Figure 2.

The applications of PROTACs.

(A) CRBN protein is recruited to the BTK protein with a C481S mutation by the BTK protein lysator. This causes the proteins to be ubiquitinated, after which they are recognized and degraded by proteasomes. (B) iRucaparib-AP6 is a PARP1 degrading agent, and is directly connected to the binding molecule of CRBN at the end of rucaparib through a PEG6 linker. PARP1 is finally recognized and degraded by the ubiquitin-protease system. (C) SD-36 is a STAT3 degrading agent. It is composed of a linker that connects the STAT3 SH2 binder (S1–109) and CRBN. It can degrade STAT3 via a proteasome with a ubiquitin tag. (D) Compared with ordinary chemotherapeutics, ADC has seven main advantages. (E) Small molecule drugs degrade mHTT through the autophagy pathway. During autophagy, the key protein LC3 is polymerized and diffused after lipolysis to form the membrane structure, and the degradation targets such as proteins, lipids, and organelles are encapsulated in it to form a complete autophagosome. This is fused with lysosomes and the encapsulated substance is degraded.
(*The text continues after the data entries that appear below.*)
Lemma rf18_split r ch bw : byte_ok ch ->
  rf18_value r ch bw = (r .& .~ RF18_FIELDS) .| rf18_fields ch bw /\
  rf18_fields ch bw .& .~ RF18_FIELDS = 0 /\ rf18_fields ch bw .& RF18_CHANNEL_MASK = ch.
Proof.
  intros Hc. split.
  - unfold rf18_fields, rf18_value. change (RF18_BAND_MASK .| _ .| _ .| _) with RF18_FIELDS.
    change (0 .& .~ RF18_FIELDS) with 0. rewrite !Z.lor_0_l.
    repeat match goal with |- context [if ?b then _ else _] => destruct b end; rewrite ?Z.lor_assoc; done.
  - assert (Hall : forall w, w = 1 \/ w = 2 \/ w = 0 ->
      forallb (fun c => (rf18_fields c w .& .~ RF18_FIELDS =? 0) && (rf18_fields c w .& RF18_CHANNEL_MASK =? c)) all_bytes = true)
      by (intros w [->|[->| ->]]; by vm_compute).
    assert (Hw : exists w, (w = 1 \/ w = 2 \/ w = 0) /\ rf18_fields ch bw = rf18_fields ch w).
    { unfold rf18_fields, rf18_value, RTW_CHANNEL_WIDTH_40, RTW_CHANNEL_WIDTH_80.
      destruct (Z.eqb_spec bw 1) as [->|H1]; [by exists 1; auto|].
      destruct (Z.eqb_spec bw 2) as [->|H2]; [by exists 2; auto|]. by exists 0; auto. }
    destruct Hw as (w & Hw & ->). pose proof (forall_bytes _ (Hall w Hw) ch Hc) as Hb. cbn beta in Hb. lia.
Qed.

Lemma read_rf_regs d path addr mask : safe reg_call (rtw_phy_read_rf d path addr mask) (fun _ => True).
Proof. unfold rtw_phy_read_rf. by safe_go. Qed.
Lemma write_rf_regs d path addr mask data : safe reg_call (rtw_write_rf d path addr mask data) (fun _ => True).
Proof. destruct path; unfold rtw_write_rf; by repeat first [apply read_rf_regs | safe_step]. Qed.

(** Tuning touches no buffer and no ring, and changes the descriptor in the
    filter parameters only. *)
Lemma set_channel_regs d c ch bw idx :
  safe reg_call (set_channel d c ch bw idx) (fun x => x.1 = set_ch_param (g_ch_param x.2) d).
Proof.
  unfold set_channel. apply safe_bind_any; [unfold latch_ch_param; by safe_go|]. intros c'.
  apply safe_bind_any; [unfold set_channel_bb, set_bw; by safe_go|intros _].
  apply safe_bind_any; [unfold set_channel_bb_swing; by safe_go|intros _].
  apply safe_bind_any; [unfold set_channel_rf, rtw8821c_switch_rf_set;
    by repeat first [apply read_rf_regs | apply write_rf_regs | safe_step]|intros _].
  apply safe_bind_any; [unfold set_channel_rxdfir; by safe_go|intros _].
  do 3 (apply safe_bind_any; [by safe_go|intros _]). by apply safe_ret.
Qed.

(** ** Witnesses *)

Lemma set_channel_filter_witness :
  filters ('(d, c) ← tune_all (example_dev [] []) ch_cache0 [(14, 0, 0); (36, 0, 0); (14, 2, 0)];
           set_channel d c 6 0 0) (0x384f1234, 0x667) (fun _ st => st = (0x384f1234, 0x667)).
Proof.
  apply (set_channel_filter (example_dev [] []) (0x384f1234, 0x667) [(14, 0, 0); (36, 0, 0); (14, 2, 0)] 6 0 0);
    [split; cbn; lia|lia].
Defined.
Lemma ring_safe_track {B} (p : prog B) m v (Q : B -> gmap Z Z -> Prop) (Q' : B -> view -> Prop) :
  mem_safe p m Q -> view_safe p v Q' -> ring_safe p m v (fun x m' v' => Q x m' /\ Q' x v').
Proof.
  unfold mem_safe, view_safe, ring_safe. revert m v. induction p as [x|o k IH]; intros m v Hm Hn; [by split|].
  intros r. specialize (Hm r). specialize (Hn r). cbn [ring_mon].
  destruct (view_mon (Some v) o r) as [[v1|]|]; [|by apply ring_released|done].
  destruct (mem_mon (Some m) o r) as [[m1|]|]; [|by apply ring_released|done]. by apply IH.
Qed.

Lemma ring_safe_mem {B} (p : prog B) m v Q R : v_live v = false -> mem_safe p m Q -> safe num_keeps p R ->
  ring_safe p m v (fun x m' v' => Q x m' /\ v' = v /\ R x).
Proof.
  intros Hv Hm Hn. exact (ring_safe_track p m v _ _ Hm (view_frame p v R Hv Hn)).
Qed.

(** For the chips whose index is below a size at least what the chip was told. *)
Lemma ring_safe_if {B} n (p : prog B) m v k Q : v_live v = false -> v_num v = Some k -> Z.max k 1 <= n ->
  mem_safe_if (idx_ok n) p m Q -> safe num_keeps p (fun _ => True) ->
  ring_safe p m v (fun x m' v' => Q x m' /\ v' = v).
Proof.
  intros Hv Hk Hn. unfold mem_safe_if, ring_safe. revert m. induction p as [x|o f IH]; intros m Hm Hs; [by split|].
  intros r. specialize (Hm r). pose proof (safe_act_inv _ _ _ _ Hs r) as Hf. apply safe_act_op in Hs.
  cbn [mem_mon_if ring_mon view_mon] in *. destruct (chip_fair (v_num v) o r) eqn:Hi; [|by apply ring_released].
  assert (idx_ok n o r = true) as E; [|rewrite E in Hm].
  { revert Hi. rewrite Hk. destruct o as [w a| | | | | | | | | | | | | | | | | | | | | |]; cbn; try done.
    destruct w; try done. destruct (a =? _); [|done]. lia. }
  rewrite num_keeps_eq by done. rewrite Hv. cbn [andb].
  destruct (mem_mon (Some m) o r) as [[m1|]|]; [|by apply ring_released|done]. by apply (IH r).
Qed.

Lemma ring_safe_regs {B} (p : prog B) m v (R : B -> Prop) : v_live v = false -> safe reg_call p R ->
  ring_safe p m v (fun x m' v' => m' = m /\ v' = v /\ R x).
Proof.
  intros Hv Hp. eapply ring_safe_mono.
  - apply ring_safe_mem; [done| |by apply regs_keep].
    apply mem_safe_regs. eapply safe_weaken; [apply Hp|by apply reg_no_mem|]. intros x Hx; exact Hx.
  - intros x m' v' ((? & _) & ? & ?). done.
Qed.
Lemma ring_safe_bind_regs {B C} (f : B -> prog C) (p : prog B) m v R Q : v_live v = false ->
  safe reg_call p R -> (forall x, R x -> ring_safe (f x) m v Q) -> ring_safe (p ≫= f) m v Q.
Proof.
  intros Hv Hp Hf. eapply ring_safe_bind; [by apply ring_safe_regs|]. intros x m' v' (-> & -> & Hx). by apply Hf.
Qed.
#[global] Opaque mem_safe mem_safe_if view_safe ring_safe.

(** ** The stages of a bring-up *)

(** What the view knows of the rings of [s]: idle, and as deep as told. *)
Definition ring_known (s : trx_state) (v : view) : Prop :=
  v_live v = false /\ (g_rx_ok s = true -> v_num v = Some (g_rx_n s)).
Definition rx_kept (s s' : trx_state) : Prop :=
  g_rx_ok s' = g_rx_ok s /\ g_rx_n s' = g_rx_n s /\ g_trx_alloced s' = g_trx_alloced s.

Lemma rx_kept_trans s s' s'' : rx_kept s s' -> rx_kept s' s'' -> rx_kept s s''.
Proof. unfold rx_kept. intros (-> & -> & ->) (-> & -> & ->). done. Qed.
Lemma known_kept s s' v : rx_kept s s' -> ring_known s v -> ring_known s' v.
Proof. unfold ring_known. intros (-> & -> & _) H. done. Qed.

(** *** Power *)

Lemma pwr_reg o : pwr_call o = true -> reg_call o = true.
Proof. unfold pwr_call, reg_call. destruct o; cbn; try done. by intros [_ ?]%andb_true_iff. Qed.
Lemma power_on_regs d : pcie_8821c d ->
  safe reg_call (rtw_mac_power_on d) (fun x => exists f, x.2 = set_flags f d).
Proof. intros Hd. eapply safe_weaken; [by apply power_on_calls|apply pwr_reg|done]. Qed.

(** *** Rings *)

Lemma reset_rings_view h l : forall s v, v_live v = false ->
  view_safe (trx_reset_rings h s l) v (fun s' v' => v_live v' = false /\ rx_kept s s').
Proof.
  induction l as [|[[q a] b] l IH]; intros s v Hv; cbn [trx_reset_rings]; [by apply view_ret|].
  eapply view_bind with (R := fun s' v' => v_live v' = false /\ rx_kept s s').
  - unfold trx_reset_ring. eapply view_bind with (R := fun _ v' => v_live v' = false).
    { destruct (nz _); [by apply (view_act (Write W16 _ _))|by apply view_ret]. }
    intros _ v1 Hv1. eapply view_bind with (R := fun _ v' => v_live v' = false); [by apply (view_act (RegWriteDma _ _ _ _))|].
    intros _ v2 Hv2. by apply view_ret.
  - intros s1 v1 [Hv1 Hk]. eapply view_mono; [by apply IH|]. intros s2 v2 [? ?]. split; [done|by eapply rx_kept_trans].
Qed.

(** After a reset the chip knows the ring size. *)
Lemma reset_view d s v : v_live v = false -> (g_rx_ok s = true -> g_rx_n s ∈ rx_try) ->
  view_safe (trx_reset d s) v (fun s' v' => ring_known s' v' /\ rx_kept s s').
Proof.
  intros Hv Hn. unfold trx_reset.
  do 2 (eapply (view_bind_frame _ _ _ (fun _ => True)); [done|by safe_go|intros ? _]).
  eapply view_bind; [by apply reset_rings_view|]. intros s1 v1 [Hv1 (E1 & E2 & E3)].
  eapply view_bind with (R := fun _ v' => ring_known s1 v').
  { destruct (g_rx_ok s1) eqn:Hok; [|apply view_ret; by split; [|rewrite Hok]].
    assert (Hw : u16 (g_rx_n s1 .& 0xfff) = g_rx_n s1).
    { symmetry in E1. apply Hn in E1. rewrite E2. unfold rx_try, USCAN_RX_DESC_NUM in E1. set_unfold in E1.
      destruct E1 as [->|[->|[->|[->|[->|[]]]]]]; reflexivity. }
    eapply view_bind with (R := fun _ v' => v' = View (Some (g_rx_n s1)) false).
    { apply (view_act (Write W16 _ _)); [done|]. intros r _. cbn. by rewrite Hw. }
    intros _ v2 ->. by apply (view_act (RegWriteDma _ _ _ _)). }
  intros _ v2 [Hv2 Hk2].
  eapply (view_bind_frame _ _ _ (fun _ => True)); [done|by safe_go|intros ? _].
  eapply (view_bind_frame _ _ _ (fun _ => True)); [done|by safe_go|intros ? _].
  by apply view_ret.
Qed.

Lemma fill_rx_bds_keeps rxbd rxdata sz k : forall i, safe num_keeps (fill_rx_bds k rxbd rxdata sz i) (fun _ => True).
Proof.
  induction k as [|k IH]; intros i; cbn [fill_rx_bds]; [by apply safe_ret|].
  apply safe_bind_any; [|intros _; apply IH]. eapply safe_weaken; [apply leaf_mem_calls| |done].
  intros o Ho. by apply air_num_keeps; unfold air_call; rewrite Ho, orb_true_r.
Qed.
Lemma set_keeps b off n x : safe num_keeps (mem_set b off n x) (fun _ => True).
Proof.
  eapply safe_weaken; [apply leaf_set_calls| |done].
  intros o Ho. by apply air_num_keeps; unfold air_call; rewrite Ho, orb_true_r.
Qed.
Lemma alloc_keeps n : safe num_keeps (act (DmaAlloc n)) (fun _ => True).
Proof. by apply (safe_op num_keeps (DmaAlloc n)). Qed.
Lemma free_keeps h : safe num_keeps (act (DmaFree h)) (fun _ => True).
Proof. by apply (safe_op num_keeps (DmaFree h)). Qed.

Lemma rx_ring_try_keeps tries sz : forall s, g_rx_ok s = false ->
  safe num_keeps (rx_ring_try tries sz s) (fun s' => g_rx_ok s' = true -> g_rx_n s' ∈ tries).
Proof.
  induction tries as [|n tries IH]; intros s Hs; cbn [rx_ring_try]; [apply safe_ret; by rewrite Hs|].
  assert (Hrec : forall s', g_rx_ok s' = false ->
    safe num_keeps (rx_ring_try tries sz s') (fun s' => g_rx_ok s' = true -> g_rx_n s' ∈ n :: tries)).
  { intros s' Hs'. eapply safe_mono; [by apply IH|]. intros s'' Hin Hok. right. by apply Hin. }
  apply safe_bind_any; [apply alloc_keeps|]. intros [[h pa]|]; [|by apply Hrec].
  apply safe_bind_any; [apply alloc_keeps|]. intros [[h' pa']|].
  - apply safe_bind_any; [apply set_keeps|intros _]. apply safe_bind_any; [apply fill_rx_bds_keeps|intros _].
    apply safe_ret. intros _. by left.
  - apply safe_bind_any; [apply free_keeps|intros _]. by apply Hrec.
Qed.

Lemma init_view d s v : v_live v = false -> (g_rx_ok s = true -> g_rx_n s ∈ rx_try) ->
  view_safe (trx_init d s) v (fun '(ret, s') v' =>
    v_live v' = false /\ (ret = 0 -> ring_known s' v') /\ (g_trx_alloced s = true -> ret = 0)).
Proof.
  intros Hv Hn. unfold trx_init. destruct (g_trx_alloced s); cbn iota.
  { eapply view_bind; [by apply reset_view|]. intros s' v' [[? ?] _]. by apply view_ret. }
  destruct (trx_layout _ _) as [size rings]. cbv zeta.
  eapply view_bind_frame; [done|apply alloc_keeps|]. intros [[h pa]|] _; [|by apply view_ret].
  eapply view_bind_frame; [done|apply set_keeps|intros _ _].
  eapply view_bind_frame; [done|apply alloc_keeps|]. intros [[hp pap]|] _.
  2:{ eapply view_bind_frame; [done|apply free_keeps|intros _ _]. by apply view_ret. }
  eapply view_bind_frame; [done|apply alloc_keeps|]. intros [[ht pat]|] _.
  2:{ do 2 (eapply view_bind_frame; [done|apply free_keeps|intros _ _]). by apply view_ret. }
  eapply view_bind_frame; [done|apply set_keeps|intros _ _].
  eapply view_bind_frame; [done|by apply rx_ring_try_keeps|]. intros s1 Hs1.
  eapply view_bind; [by apply reset_view|]. intros s2 v2 [[? ?] _]. by apply view_ret.
Qed.

(** Initialisation in a bring-up: memory safe; after success the rings are up
    and the chip knows how deep the receive ring is. *)
Lemma inv_rx_try s m : trx_inv s m -> g_rx_ok s = true -> g_rx_n s ∈ rx_try.
Proof.
  unfold trx_inv. intros Hi Hok. destruct (g_trx_alloced s); [|by rewrite (td_rx s Hi) in Hok].
  pose proof (tu_rx s m Hi) as H. rewrite Hok in H. apply H.
Qed.
Lemma init_ring d s m v : trx_chip d -> trx_inv s m -> v_live v = false ->
  ring_safe (trx_init d s) m v (fun '(ret, s') m' v' =>
    trx_inv s' m' /\ m ⊆ m' /\ v_live v' = false /\ (ret = 0 \/ ret = -1) /\
    (ret = 0 -> g_trx_alloced s' = true /\ ring_known s' v') /\ (g_trx_alloced s = true -> ret = 0)).
Proof.
  intros Hd Hi Hv. eapply ring_safe_mono.
  { apply ring_safe_track; [by apply init_safe|apply init_view; [done|by eapply inv_rx_try]]. }
  intros [ret s'] m' v' [[Hi' Hret] (Hv' & Hk & Ha)]. do 2 (split; [done || by destruct Hret as [(_ & _ & ?)|(_ & _ & ->)]|]).
  split; [done|]. destruct Hret as [(-> & ? & _)|(-> & _ & _)].
  - split; [by left|]. split; [intros _; split; [done|by apply Hk]|done].
  - split; [by right|]. by split.
Qed.

Lemma free_ring m v : v_live v = false ->
  ring_safe trx_free m v (fun _ m' v' => m' = m /\ v' = View (Some 0) false).
Proof.
  intros Hv. unfold trx_free, usleep.
  eapply ring_safe_bind with (R := fun _ m' v' => m' = m /\ v' = View (Some 0) false).
  - apply (ring_safe_track _ _ _ (fun _ m' => m' = m) (fun _ v' => v' = View (Some 0) false)).
    + eapply mem_safe_mono; [apply (mem_safe_regs _ _ (fun _ => True)); by safe_go|]. by intros _ m' [-> _].
    + by apply (view_act (Write W16 _ _)).
  - intros _ m' v' [-> ->]. apply ring_safe_mono with (R := fun _ m' v' => (m' = m /\ True) /\ v' = View (Some 0) false /\ True);
      [apply ring_safe_mem; [done|apply (mem_safe_regs _ _ (fun _ => True))|]; safe_go; by apply (safe_op _ (Udelay _))|].
    intros _ m' v' ((-> & _) & -> & _). done.
Qed.

(** *** Firmware *)

Section Download.
Context (d : rtw_dev) (data : list Z).

Lemma img_bytes_keeps off n : safe num_keeps (img_bytes data off n) (fun _ => True).
Proof.
  unfold img_bytes. destruct (rd_bytes data off n); [by apply safe_ret|].
  apply safe_bind_any; [by apply (safe_op num_keeps Fault)|intros ?; by apply safe_ret].
Qed.
Lemma img32_keeps off : safe num_keeps (img32 data off) (fun _ => True).
Proof. apply safe_bind_any; [apply img_bytes_keeps|intros ?; by apply safe_ret]. Qed.
Lemma fw_sizes_keeps : safe num_keeps (fw_sizes data) (fun _ => True).
Proof.
  unfold fw_sizes, img8. do 2 (apply safe_bind_any; [apply img32_keeps|intros ?]).
  apply safe_bind_any; [apply safe_bind_any; [apply img_bytes_keeps|intros ?; by apply safe_ret]|intros ?].
  apply safe_bind_any; [case_match; [apply img32_keeps|by apply safe_ret]|intros ?]. by apply safe_ret.
Qed.

(** What the stages of a download keep. *)
Definition fw_known (s : trx_state) (v : view) : Prop :=
  ring_known s v /\ (g_rx_ok s = true -> g_rx_n s ∈ rx_try).
Definition fw_kept (s : trx_state) (x : Z * trx_state) (v : view) : Prop := rx_kept s x.2 /\ fw_known x.2 v.

Lemma fw_same s s' v r : rx_kept s s' -> fw_known s v -> fw_kept s (r, s') v.
Proof. intros Hk [H Hi]. split; [done|]. split; [by eapply known_kept|]. cbn. destruct Hk as (-> & -> & _). done. Qed.
Lemma fw_kept_trans s x v y v' : fw_kept s x v -> fw_kept x.2 y v' -> fw_kept s y v'.
Proof. intros [H1 _] [H2 H3]. split; [by eapply rx_kept_trans|done]. Qed.

(** The beacon doorbell shares its register with the ring size, and is written
    back with the size bits it read. *)
Lemma doorbell_size n r : n ∈ rx_try -> (u8 r .& 0xf =? (n >> 8) .& 0xf) = true ->
  (n .& 0xff) .| ((u8 (u8 r .| u8 BIT_PCI_BCNQ_FLAG) .& 0xf) << 8) = n.
Proof.
  intros Hn Hr. assert (Hz : u8 r .& 0xf = 0).
  { unfold rx_try, USCAN_RX_DESC_NUM in Hn. set_unfold in Hn. apply Z.eqb_eq in Hr. rewrite Hr.
    destruct Hn as [->|[->|[->|[->|[->|[]]]]]]; reflexivity. }
  assert (E : u8 (u8 r .| u8 BIT_PCI_BCNQ_FLAG) .& 0xf = 0).
  { assert (L : forall x, u8 x .& 0xf = x .& 0xf).
    { intros x. unfold u8, wrap. rewrite <- Z.land_ones, <- Z.land_assoc by lia. done. }
    rewrite L, Z.land_lor_distr_l, Hz. reflexivity. }
  rewrite E. unfold rx_try, USCAN_RX_DESC_NUM in Hn. set_unfold in Hn.
  destruct Hn as [->|[->|[->|[->|[->|[]]]]]]; reflexivity.
Qed.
ADC: Antibody-drug conjugate; BTK: Bruton’s tyrosine kinase; CRBN: cereblon ligand; LC3: microtubule-associated protein 1A/1B-light chain 3; mHTT: mutant huntingtin; MOA: mechanisms of action; PEG6: polyethylene glycol 6; PROTACs: proteolysis-targeting chimeric molecules; STAT3: signal transducer and activator of transcription 3; wthTT: wild type huntingtin protein.